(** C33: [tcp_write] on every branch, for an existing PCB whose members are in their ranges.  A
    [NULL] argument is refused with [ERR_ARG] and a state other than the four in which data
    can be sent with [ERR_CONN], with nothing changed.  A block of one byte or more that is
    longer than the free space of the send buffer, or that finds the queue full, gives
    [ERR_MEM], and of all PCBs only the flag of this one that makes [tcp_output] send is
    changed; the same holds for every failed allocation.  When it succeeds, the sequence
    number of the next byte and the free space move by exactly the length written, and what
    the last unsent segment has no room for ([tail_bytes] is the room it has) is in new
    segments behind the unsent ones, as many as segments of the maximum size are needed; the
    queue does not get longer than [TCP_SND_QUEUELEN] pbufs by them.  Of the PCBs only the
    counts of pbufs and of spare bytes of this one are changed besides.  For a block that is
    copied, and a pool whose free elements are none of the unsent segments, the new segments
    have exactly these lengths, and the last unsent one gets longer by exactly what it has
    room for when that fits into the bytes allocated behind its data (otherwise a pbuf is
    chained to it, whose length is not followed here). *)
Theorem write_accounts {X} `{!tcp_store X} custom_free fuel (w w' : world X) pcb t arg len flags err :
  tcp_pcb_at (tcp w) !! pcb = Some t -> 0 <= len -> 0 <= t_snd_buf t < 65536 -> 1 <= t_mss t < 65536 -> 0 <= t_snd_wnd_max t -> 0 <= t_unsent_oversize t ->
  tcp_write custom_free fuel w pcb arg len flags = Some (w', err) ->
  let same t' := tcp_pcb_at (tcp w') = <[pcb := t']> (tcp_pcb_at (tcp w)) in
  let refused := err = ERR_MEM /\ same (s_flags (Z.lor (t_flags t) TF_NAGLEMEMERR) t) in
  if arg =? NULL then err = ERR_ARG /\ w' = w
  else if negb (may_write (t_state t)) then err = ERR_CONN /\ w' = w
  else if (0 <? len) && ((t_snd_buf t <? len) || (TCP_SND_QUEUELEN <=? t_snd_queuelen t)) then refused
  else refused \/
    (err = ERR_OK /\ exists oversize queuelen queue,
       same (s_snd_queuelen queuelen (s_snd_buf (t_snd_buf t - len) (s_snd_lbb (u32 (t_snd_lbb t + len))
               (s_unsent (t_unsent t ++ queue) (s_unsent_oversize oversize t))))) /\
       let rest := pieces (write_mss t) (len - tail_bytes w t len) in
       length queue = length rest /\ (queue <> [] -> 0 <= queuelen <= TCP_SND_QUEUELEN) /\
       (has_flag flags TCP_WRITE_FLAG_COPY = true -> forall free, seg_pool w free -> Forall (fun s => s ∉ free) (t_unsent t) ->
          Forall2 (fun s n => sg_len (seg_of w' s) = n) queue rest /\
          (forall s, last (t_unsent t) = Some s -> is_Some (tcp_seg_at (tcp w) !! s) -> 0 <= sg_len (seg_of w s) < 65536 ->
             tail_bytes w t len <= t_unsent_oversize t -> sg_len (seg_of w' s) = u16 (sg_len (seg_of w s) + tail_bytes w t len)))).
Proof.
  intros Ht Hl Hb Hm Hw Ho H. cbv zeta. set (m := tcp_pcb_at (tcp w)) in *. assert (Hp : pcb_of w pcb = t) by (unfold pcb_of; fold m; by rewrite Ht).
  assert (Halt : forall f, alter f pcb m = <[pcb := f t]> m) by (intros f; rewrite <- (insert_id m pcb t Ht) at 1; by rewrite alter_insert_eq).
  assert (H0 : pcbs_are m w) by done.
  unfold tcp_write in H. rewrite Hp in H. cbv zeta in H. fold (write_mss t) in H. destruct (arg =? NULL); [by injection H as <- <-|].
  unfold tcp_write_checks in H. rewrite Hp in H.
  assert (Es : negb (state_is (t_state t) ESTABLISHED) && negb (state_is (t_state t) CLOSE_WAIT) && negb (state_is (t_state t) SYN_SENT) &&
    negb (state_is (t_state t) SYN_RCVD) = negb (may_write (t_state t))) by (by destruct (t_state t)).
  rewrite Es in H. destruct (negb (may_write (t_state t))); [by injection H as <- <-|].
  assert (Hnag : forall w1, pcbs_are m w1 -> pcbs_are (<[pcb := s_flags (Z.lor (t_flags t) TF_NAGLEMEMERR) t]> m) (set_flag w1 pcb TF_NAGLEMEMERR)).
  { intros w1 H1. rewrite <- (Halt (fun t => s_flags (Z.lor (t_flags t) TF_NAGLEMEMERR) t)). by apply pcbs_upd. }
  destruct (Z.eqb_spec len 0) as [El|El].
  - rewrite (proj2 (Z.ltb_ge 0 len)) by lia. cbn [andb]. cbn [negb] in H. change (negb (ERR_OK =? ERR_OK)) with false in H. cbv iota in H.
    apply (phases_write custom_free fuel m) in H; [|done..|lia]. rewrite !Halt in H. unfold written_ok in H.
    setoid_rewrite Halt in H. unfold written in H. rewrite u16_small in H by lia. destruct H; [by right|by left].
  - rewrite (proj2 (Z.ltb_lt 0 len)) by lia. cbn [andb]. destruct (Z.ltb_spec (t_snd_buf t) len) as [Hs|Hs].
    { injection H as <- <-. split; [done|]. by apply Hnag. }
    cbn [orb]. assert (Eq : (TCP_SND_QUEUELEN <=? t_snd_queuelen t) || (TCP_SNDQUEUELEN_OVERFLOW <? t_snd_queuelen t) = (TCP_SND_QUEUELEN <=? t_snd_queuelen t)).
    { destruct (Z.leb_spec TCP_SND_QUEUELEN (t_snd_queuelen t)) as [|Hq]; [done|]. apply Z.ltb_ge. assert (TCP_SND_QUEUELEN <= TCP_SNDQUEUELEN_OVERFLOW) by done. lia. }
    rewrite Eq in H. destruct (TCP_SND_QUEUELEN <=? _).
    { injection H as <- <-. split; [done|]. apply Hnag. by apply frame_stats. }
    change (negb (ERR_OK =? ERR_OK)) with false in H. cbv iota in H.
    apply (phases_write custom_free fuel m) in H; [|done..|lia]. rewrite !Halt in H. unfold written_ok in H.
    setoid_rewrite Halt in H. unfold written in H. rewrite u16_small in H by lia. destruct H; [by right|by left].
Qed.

--

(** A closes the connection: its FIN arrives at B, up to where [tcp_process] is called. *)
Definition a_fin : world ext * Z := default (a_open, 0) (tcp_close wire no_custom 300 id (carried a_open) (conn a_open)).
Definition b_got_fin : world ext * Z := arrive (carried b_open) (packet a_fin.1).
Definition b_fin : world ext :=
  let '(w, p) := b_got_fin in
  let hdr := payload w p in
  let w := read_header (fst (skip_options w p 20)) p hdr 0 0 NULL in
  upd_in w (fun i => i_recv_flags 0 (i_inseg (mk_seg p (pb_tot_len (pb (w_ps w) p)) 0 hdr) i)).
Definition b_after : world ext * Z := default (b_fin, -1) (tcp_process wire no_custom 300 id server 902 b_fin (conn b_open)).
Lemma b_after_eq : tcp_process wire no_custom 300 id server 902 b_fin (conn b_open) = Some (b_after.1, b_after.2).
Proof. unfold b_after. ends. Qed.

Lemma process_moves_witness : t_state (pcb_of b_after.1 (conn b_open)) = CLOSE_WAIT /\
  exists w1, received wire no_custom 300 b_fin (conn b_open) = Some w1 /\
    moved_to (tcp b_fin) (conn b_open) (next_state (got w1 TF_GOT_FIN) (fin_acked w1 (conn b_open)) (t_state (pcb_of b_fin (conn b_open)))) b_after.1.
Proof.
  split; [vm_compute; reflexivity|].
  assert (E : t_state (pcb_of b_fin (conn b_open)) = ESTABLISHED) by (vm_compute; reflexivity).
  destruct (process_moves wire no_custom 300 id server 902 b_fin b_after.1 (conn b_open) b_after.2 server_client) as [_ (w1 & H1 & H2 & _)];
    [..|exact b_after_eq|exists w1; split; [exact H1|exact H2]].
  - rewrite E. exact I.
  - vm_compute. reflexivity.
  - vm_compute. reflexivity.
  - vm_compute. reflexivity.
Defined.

▶ _TASK DETAILS_: Every line above that includes the word "Hnag" must appear in the answer.

▶ _RESULT OF THE EXERCISE_:
  assert (Hnag : forall w1, pcbs_are m w1 -> pcbs_are (<[pcb := s_flags (Z.lor (t_flags t) TF_NAGLEMEMERR) t]> m) (set_flag w1 pcb TF_NAGLEMEMERR)).
    { injection H as <- <-. split; [done|]. by apply Hnag. }
    { injection H as <- <-. split; [done|]. apply Hnag. by apply frame_stats. }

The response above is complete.